AbstractSulfolobus acidocaldarius is a thermoacidophilic archaeon used as a model system for studying fundamental cellular processes and for emerging biotechnological applications. However, the limited availability of selectable markers restricts advanced genetic manipulation in this organism. Here, we report the development of a tryptophan auxotrophy-based selection system in S. acidocaldarius . A Δ trpBA mutant was constructed in the Δ pyrE background strain using a classical pop-in/pop-out recombination strategy. The resulting mutant exhibited little growth defects in rich medium, likely due to exogenous tryptophan supplied by complex nutrients, but failed to grow in a newly developed defined Brock-based amino acid dropout medium lacking tryptophan. Exploiting both uracil and tryptophan auxotrophies, we achieved dual-plasmid co-transformation and co-expression of the surface layer proteins and a dominant-negative mutant of the AAA-ATPase Vps4, revealing that the accumulation of surface layer lattice forming protein SlaA at the midzone of division-arrested cells together with its membrane anchor SlaB. Together, these results provide evidence for spatial regulation of S-layer assembly during archaeal cytokinesis while expanding the genetic toolkit available for S. acidocaldarius . Importance Sulfolobus acidocaldarius is a key archaeal model organism for studying cellular processes shared with more complex life and is increasingly used for biotechnological applications.

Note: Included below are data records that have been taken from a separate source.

Lemma datagram_step fl acc op :
  contains fl SocketFlags.DATAGRAM = true → socket_wf fl (fst acc) →
  datagram_inv acc → datagram_inv (socket_run acc op).
Proof.
  intros Hfl Hwf Hinv s i' Hi'. destruct acc as [st evs].
  pose proof (λ H, content_other_ops (st, evs) op s i' H Hi') as Hoth.
  destruct op as [s0 d|s0 peek buf|s0 r w|s0 d pd|s0 t|s0 t|s0];
    try (destruct (Hoth I) as (-> & i & Hi & [= -> ->]); by apply (Hinv s i)).
  - simpl in *. pose proof (write_content fl s0 d st s i' Hwf) as Hw. destruct (write s0 d st) as [r st'].
    destruct (Hw Hi') as (i & Hi & Oi & Hc). destruct r as [n| |];
      [|injection Hc as -> ->; by apply (Hinv s i)..].
    destruct (Hinv s i Hi) as (cs & Hs & Hr). simpl in *. exists cs.
    rewrite sent_snoc, received_snoc. simpl. rewrite app_nil_r. split; [|done].
    destruct (decide (s = other s0)); simpl; rewrite ?app_nil_r.
    + destruct Hc as (-> & Hn & ->). rewrite Hfl. pose proof (ok_datagrams _ _ Oi) as Hd.
      rewrite Hfl in Hd. destruct Hd. rewrite <-Hn at 2. rewrite split_lens_app by done.
      by rewrite Hs, app_assoc.
    + by injection Hc as -> ->.
  - simpl in *. pose proof (read_content fl s0 peek buf st s i' Hwf) as Hrd.
    destruct (read s0 peek buf st) as [[r buf'] st']. simpl in Hi'.
    destruct (Hrd Hi') as (i & Hi & _ & Hc). destruct r as [n| |];
      [|injection Hc as -> ->; by apply (Hinv s i)..].
    simpl. destruct (peek || (n =? 0)); simpl in *.
    { injection Hc as -> ->. by apply (Hinv s i). }
    destruct (Hinv s i Hi) as (cs & Hs & Hr). simpl in *.
    rewrite sent_snoc, received_snoc. simpl. rewrite app_nil_r.
    destruct (decide (s = s0)) as [->|]; simpl; rewrite ?app_nil_r.
    + rewrite bool_decide_side, Hfl in Hc. destruct Hc as (k & Hnk & Hk & Hpre & -> & Hl & Hn).
      exists (cs ++ [ztake k (data i)]). rewrite Hl in Hs. simpl in Hs. split.
      * by rewrite Hs, <-app_assoc.
      * apply Forall2_app; [done|]. constructor; [|done]. rewrite Hpre. unfold ztake.
        rewrite take_take. rewrite Hn. destruct (Z.min_spec (zlen buf) k) as [[? ->]|[? ->]].
        -- f_equal. lia.
        -- f_equal. lia.
    + rewrite bool_decide_false in Hc by done. injection Hc as -> ->. by exists cs.
Qed.

Lemma socket_history_wf id0 id1 opt w ops acc :
  Forall op_fits ops → socket_history id0 id1 opt w ops = Ok acc →
  socket_wf opt (fst acc) ∧ (opt = 0 ∧ stream_inv acc ∨ opt = SocketFlags.DATAGRAM ∧ datagram_inv acc).
Proof.
  unfold socket_history, rmap. intros Hf Hc. apply rbind_Ok in Hc as (st & Hst & [= <-]).
  pose proof (sock_create_wf _ _ _ _ _ Hst) as [Hwf Hopt].
  assert (stream_inv (st, []) ∧ datagram_inv (st, [])) as [Hsi Hdi].
  { unfold create in Hst. apply rbind_Ok in Hst as (fl & _ & Hst). destruct (negb _); [done|].
    injection Hst as <-. split; intros [] i [= <-]; [done|done|by exists []|by exists []]. }
  induction ops as [|op ops IH] using rev_ind; simpl; [naive_solver|].
  apply Forall_app in Hf as [Hf Hop]. rewrite Forall_singleton in Hop.
  rewrite foldl_app. simpl. destruct (IH Hf) as [Hwf' [[-> Hinv]|[-> Hinv]]].
  - split; [by apply socket_run_wf|]. left. split; [done|]. by apply (stream_step 0).
  - split; [by apply socket_run_wf|]. right. split; [done|]. by apply (datagram_step SocketFlags.DATAGRAM).
Qed.

(** C12. A stream socket is a reliable byte stream: over every history of writes, reads,
    peeks, shutdowns, disposition and threshold changes and closures, the bytes reported
    as accepted for an endpoint are the bytes reported as read from it followed by its
    buffer, which never exceeds the socket size. *)
Theorem socket_stream_fifo id0 id1 w ops st evs s c :
  Forall op_fits ops → socket_history id0 id1 0 w ops = Ok (st, evs) →
  get s (fst st) = Some c →
  concat (sent s evs) = concat (map snd (received s evs)) ++ data (inner c) ∧
  zlen (data (inner c)) ≤ SOCKET_SIZE.
Proof.
  intros Hf Hh Hc. destruct (socket_history_wf _ _ _ _ _ _ Hf Hh) as [Hwf [[_ Hinv]|[? _]]]; [|done].
  split.
  - by apply Hinv, (buffer_at_full _ _ _ _ _ (full_at_get _ _ _ Hc)).
  - by apply (wf_get _ _ _ _ Hwf Hc).
Qed.

(** A datagram socket preserves message boundaries: over every such history the
    datagrams accepted for an endpoint are those consumed by reads, in order, followed by
    those still queued; a read hands out its datagram, cut to the size of the buffer it was
    given, and discards the rest; and a read of a non-empty endpoint never panics. *)
Theorem socket_datagram_fifo id0 id1 w ops st evs s c :
  Forall op_fits ops → socket_history id0 id1 SocketFlags.DATAGRAM w ops = Ok (st, evs) →
  get s (fst st) = Some c →
  (∃ consumed,
     sent s evs = consumed ++ split_lens (datagram_len (inner c)) (data (inner c)) ∧
     Forall2 (λ '(size, bytes) m, bytes = ztake size m) (received s evs) consumed) ∧
  ∀ peek buf, fst (fst (read s peek buf st)) ≠ Panic.
Proof.
  intros Hf Hh Hc. destruct (socket_history_wf _ _ _ _ _ _ Hf Hh) as [Hwf [[? _]|[_ Hinv]]]; [done|].
  split.
  - by apply Hinv, (buffer_at_full _ _ _ _ _ (full_at_get _ _ _ Hc)).
  - intros peek buf. destruct (decide (data (inner c) = [])) as [He|Hne].
    + unfold read. rewrite Hc, He. simpl. by destruct (get (other s) (fst st)).
    + pose proof (sock_read_effect _ s peek buf st c Hwf Hc Hne) as Hr.
      destruct (read_buffer _ peek buf (inner c)) as [[r buf'] i].
      destruct Hr as (-> & n & -> & _). done.
Qed.

(** In every reachable state the signals of a socket endpoint are right: [READABLE]
    and [SOCKET_READ_THRESHOLD] describe its buffer, [SOCKET_WRITE_THRESHOLD] the room left
    at its peer, [PEER_CLOSED] whether the peer is gone, [SOCKET_PEER_WRITE_DISABLED]
    whether it may still expect bytes; and an endpoint that may write and whose peer has
    room shows [WRITABLE]. *)
Theorem socket_signals id0 id1 opt w ops st evs s c :
  Forall op_fits ops → socket_history id0 id1 opt w ops = Ok (st, evs) →
  get s (fst st) = Some c →
  let g := signal (base c) in let i := inner c in
  contains g Signal.READABLE = negb (is_empty (data i)) ∧
  contains g Signal.SOCKET_READ_THRESHOLD =
    (0 <? read_threshold i) && (read_threshold i <=? zlen (data i)) ∧
  match get (other s) (fst st) with
  | None => contains g Signal.PEER_CLOSED = true
  | Some peer =>
      contains g Signal.PEER_CLOSED = false ∧
      contains g Signal.SOCKET_WRITE_THRESHOLD =
        (0 <? write_threshold i) && (write_threshold i <=? SOCKET_SIZE - zlen (data (inner peer))) ∧
      contains g Signal.SOCKET_PEER_WRITE_DISABLED = read_disabled i ∧
      (contains g Signal.SOCKET_WRITE_DISABLED = false → zlen (data (inner peer)) < SOCKET_SIZE →
       contains g Signal.WRITABLE = true)
  end.
Proof.
  intros Hf Hh Hc g i. destruct (socket_history_wf _ _ _ _ _ _ Hf Hh) as [Hwf _].
  destruct (wf_get _ _ _ _ Hwf Hc) as (_ & _ & [H1 H2 H3 H4 H5 H6]).
  split; [done|]. split; [done|]. unfold buffer_at in *.
  destruct (get (other s) (fst st)) as [peer|] eqn:Hp.
  - simpl in *. rewrite (full_at_get _ _ _ Hp) in *. simpl in *.
    split_and!; [done|by apply H4|by apply (H6 (inner peer))|by apply H5].
  - simpl in *. by rewrite (full_at_None _ _ Hp) in *.
Qed.

(** [shutdown] with both directions given disables the endpoint's own writes but not
    its peer's: the peer still writes into the endpoint that was shut down for reading. *)
Theorem socket_shutdown_both id0 id1 w st d :
  create id0 id1 0 w = Ok st → 0 < zlen d ≤ SOCKET_SIZE →
  let st1 := shutdown E1 true true st in
  fst (write E1 d st1) = Err ZxError.BAD_STATE ∧
  fst (write E0 d st1) = Ok (zlen d) ∧
  buffer_at E1 (snd (write E0 d st1)) =
    Some (mkSocketInner d [] 0 0 true).
Proof.
  intros Hst Hd st1. destruct (sock_create_wf _ _ _ _ _ Hst) as [Hwf _].
  apply (shutdown_wf 0 E1 true true) in Hwf. fold st1 in Hwf.
  change (@Ok ZxError.t _ (mkPair (Some (mkSocket (with_signal id0 Signal.WRITABLE) 0 inner_default))
    (Some (mkSocket (with_signal id1 Signal.WRITABLE) 0 inner_default)), w) = Ok st) in Hst.
  injection Hst as Hst. split; [unfold st1; by rewrite <-Hst|].
  assert (write_buffer 0 d (mkSocketInner [] [] 0 0 true) =
    (Ok (zlen d), mkSocketInner d [] 0 0 true)) as Hb.
  { unfold write_buffer, write_stream. simpl. change (SOCKET_SIZE -u zlen []) with SOCKET_SIZE.
    by rewrite Z.min_l, ztake_all by lia. }
  pose proof (sock_write_effect 0 E0 d st1 (mkSocket (with_signal id0 Signal.WRITABLE) 0 inner_default)
    (mkSocket (with_signal id1 48) 0 (mkSocketInner [] [] 0 0 true)) Hwf) as He.
  unfold st1 in He at 1 2. rewrite <-Hst in He. specialize (He eq_refl eq_refl eq_refl).
  simpl inner in He. rewrite Hb in He.
  destruct (write E0 d st1) as [r st']. destruct He as (-> & Ho & _).
  split; [done|]. by apply (buffer_at_full _ _ _ _ _ Ho).
Qed.
End socket.
Arguments Socket : clear implicits.

(** ** Concrete sockets *)

Definition demo_ops : list socket_op :=
  [SWrite E0 [1; 2; 3; 4]; SWrite E0 [5; 6]; SRead E1 false [0; 0; 0]; SReadThreshold E1 2].

Lemma demo_ops_fit : Forall op_fits demo_ops.
Proof. repeat constructor; simpl; lia. Qed.

Lemma socket_stream_fifo_witness :
  ∃ st evs c, socket_history 1024 1025 0 tt demo_ops = Ok (st, evs) ∧ get E1 (fst st) = Some c ∧
    concat (sent E1 evs) = [1; 2; 3] ++ data (inner c) ∧ data (inner c) = [4; 5; 6].
Proof.
  pose proof (socket_stream_fifo 1024 1025 tt demo_ops) as Hs.
  destruct (socket_history 1024 1025 0 tt demo_ops) as [[st evs]| |] eqn:E; [|by vm_compute in E..].
  specialize (Hs st evs E1). vm_compute in E. injection E as <- <-.
  do 3 eexists. split; [done|]. split; [done|].
  destruct (Hs _ demo_ops_fit eq_refl eq_refl) as [-> _]. done.
Defined.

Lemma socket_datagram_fifo_witness :
  ∃ st evs c, socket_history 1024 1025 SocketFlags.DATAGRAM tt demo_ops = Ok (st, evs) ∧
    get E1 (fst st) = Some c ∧ received E1 evs = [(3, [1; 2; 3])] ∧
    ∃ m, sent E1 evs = [m] ++ split_lens (datagram_len (inner c)) (data (inner c)).
Proof.
  pose proof (socket_datagram_fifo 1024 1025 tt demo_ops) as Hs.
  destruct (socket_history 1024 1025 SocketFlags.DATAGRAM tt demo_ops) as [[st evs]| |] eqn:E;
    [|by vm_compute in E..].
  specialize (Hs st evs E1). vm_compute in E. injection E as <- <-.
  do 3 eexists. split; [done|]. split; [done|]. split; [done|].
  destruct (Hs _ demo_ops_fit eq_refl eq_refl) as [(cs & Hc & Hf) _].
  apply Forall2_length in Hf. destruct cs as [|m [|? ?]]; [done| |done]. by exists m.
Defined.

Here, we establish tryptophan auxotrophy as a new selectable marker in S. acidocaldarius , expanding the range of genetic selection systems available in this organism. By developing a defined Brock-based dropout medium, we enable stringent amino acid auxotrophy selection and precise control over nutrient composition. This system can be combined with existing uracil-based selection to support dual auxotrophy workflows, enabling co-transformation, simultaneous expression of multiple proteins, and more sophisticated genetic manipulation strategies. Using both markers, we show that S-layer proteins are localised to the division bridge in cytokinesis-arrested cells. This exemplifies ways in which the expanding molecular genetic tool kit available for Sulfolobus acidocaldarius is furthering our understanding of archaeal cell biology.